■ **To do**: Please give again, exactly, every line of the material from the one containing "unfold pc_transact, read_response_frame." to the end, including both of those lines.

■ **The input**:
(* ===== verification/WorkflowProperties.v ===== *)
(** The workflow on every device, then connecting to the simulator and starting
    the application. *)

(** * The workflow on any device

    What the flags of [UpgradeWorkflow] mean, whatever the device does:
    [steps_in R m] says that every run of [m], successful or not, moves the
    state along [R], and [flags_step] is the relation all transactions
    respect. *)

From Stdlib Require Import RelationClasses.
From S2P Require Import Prelude.
From S2P Require Import Errors.
From S2P Require Import Constants.
From S2P Require Import Words.
From S2P Require Import Frame.
From S2P Require Import Resync.
From S2P Require Import Models.
From S2P Require Import Firmware.
From S2P Require Import Packets.
From S2P Require Import Simulator.
From S2P Require Import Journal.
From S2P Require Import SimulatorProofs.
From S2P Require Import SimulatorTransact.
From S2P Require Import SimulatorProperties.
From S2P Require Import Client.
From S2P Require Import ClientSimulator.
From S2P Require Import Workflow.
From S2P Require Import Dfu.

(** ** Runs that follow a relation *)

Section steps.
Context {S : Type} (R : S → S → Prop) `{!PreOrder R}.

Definition steps_in {A} (m : ST S A) : Prop := ∀ s, R s (m s).2.

Lemma steps_ret {A} (a : A) : steps_in (ret a).
Proof. intros s. reflexivity. Qed.
Lemma steps_raise {A} e : steps_in (raise e : ST S A).
Proof. intros s. reflexivity. Qed.
Lemma steps_lift {A} (r : Res A) : steps_in (lift r).
Proof. intros s. unfold lift. destruct r; reflexivity. Qed.
Lemma steps_gets {A} (f : S → A) : steps_in (gets f).
Proof. intros s. reflexivity. Qed.
Lemma steps_get : steps_in get.
Proof. intros s. reflexivity. Qed.
Lemma steps_modify f : (∀ s, R s (f s)) → steps_in (modify f).
Proof. intros H s. apply H. Qed.
Lemma steps_bind {A B} (m : ST S A) (k : A → ST S B) :
  steps_in m → (∀ a, steps_in (k a)) → steps_in (bind m k).
Proof.
  intros Hm Hk s. unfold bind. specialize (Hm s). destruct (m s) as [[a|e] s']; [|done].
  etransitivity; [exact Hm|apply Hk].
Qed.
Lemma steps_catch {A} (m : ST S A) h : steps_in m → (∀ e, steps_in (h e)) → steps_in (catch m h).
Proof.
  intros Hm Hh s. unfold catch. specialize (Hm s). destruct (m s) as [[a|e] s']; [done|].
  etransitivity; [exact Hm|apply Hh].
Qed.

Lemma wp_catch_steps {A} (m : ST S A) h s Q E :
  steps_in m → (∀ a s', R s s' → Q a s') → (∀ e s', R s s' → wp (h e) Q E s') → wp (catch m h) Q E s.
Proof using.
  intros Hm HQ HE. unfold wp, catch. specialize (Hm s). destruct (m s) as [[a|e] s']; [by apply HQ|].
  by apply HE.
Qed.

Lemma wp_steps {A} (m : ST S A) s : steps_in m → wp m (λ _ s', R s s') (λ _ s', R s s') s.
Proof. intros H. specialize (H s). unfold wp. by destruct (m s) as [[a|e] s']. Qed.
End steps.

(** One structural step of a [steps_in] goal, chosen by its head. *)
Ltac step :=
  lazymatch goal with
  | |- steps_in _ (ret _) => apply steps_ret; exact _
  | |- steps_in _ (raise _) => apply steps_raise; exact _
  | |- steps_in _ (lift _) => apply steps_lift; exact _
  | |- steps_in _ (gets _) => apply steps_gets; exact _
  | |- steps_in _ get => apply steps_get; exact _
  | |- steps_in _ (bind _ _) => apply (steps_bind _); [|intros ?]
  | |- steps_in _ (catch _ _) => apply (steps_catch _); [|intros ?]
  | |- steps_in _ (modify _) => apply steps_modify; intros ?
  | |- steps_in _ (if ?b then _ else _) => destruct b
  | |- steps_in _ (match ?x with _ => _ end) => destruct x
  end.
Ltac steps := repeat step.

Section any_device.
Context {D : Type} `{PcIoDevice D}.
Context (iterations : Z → nat).
Implicit Types (c : ProtocolClient D) (w : UpgradeWorkflow D).

(** ** The client keeps what it knows of the device *)

Definition same_info c c' : Prop := pc_device_info c' = pc_device_info c.

#[local] Instance same_info_preorder : PreOrder same_info.
Proof. split; unfold same_info; [done|]. intros c1 c2 c3 E1 E2. by rewrite E2. Qed.

Lemma info_dev {A} (m : ST D A) : steps_in same_info (dev m).
Proof. intros c. unfold dev. by destruct (m (pc_device c)). Qed.

Lemma info_attempt {A} (m : ST (ProtocolClient D) A) :
  steps_in same_info m → steps_in same_info (attempt m).
Proof. intros Hm c. unfold attempt. specialize (Hm c). by destruct (m c). Qed.

Lemma info_read_loop n max buffer raw : steps_in same_info (read_loop n max buffer raw).
Proof.
  revert buffer raw. induction n as [|n IH]; intros buffer raw; cbn [read_loop]; steps.
  all: first [apply info_attempt, info_dev | apply IH].
Qed.

Lemma info_transact command payload timeout :
  steps_in same_info (pc_transact iterations command payload timeout).
Proof.
  unfold pc_transact, read_response_frame. steps; try done; try apply info_dev. apply info_read_loop.
Qed.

■ **Problem solution**:
  unfold pc_transact, read_response_frame. steps; try done; try apply info_dev. apply info_read_loop.
Qed.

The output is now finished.